Establish the number of lines below that contain the string "with". State that number alone.
┌──
Lemma head_blank_not_word (ws r : str) :
  ws <> [] -> blank ws ->
  match ws ++ r with [] => true | y :: _ => negb (is_word y) end = true.
Proof.
  intros Hne Hws. destruct ws as [|c ws]; [congruence|]. unfold blank in Hws.
  cbn [app forallb] in *.
  apply andb_true_iff in Hws as [Hc _]. now rewrite (is_space_not_word c Hc).
Qed.

Lemma head_blank_equals_not_word (ws r : str) :
  blank ws ->
  match ws ++ chr "=" :: r with [] => true | y :: _ => negb (is_word y) end = true.
Proof.
  intros Hws. destruct ws as [|c ws]; [reflexivity|]. unfold blank in Hws.
  cbn [app forallb] in *.
  apply andb_true_iff in Hws as [Hc _]. now rewrite (is_space_not_word c Hc).
Qed.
└──
● Response for this exercise: 2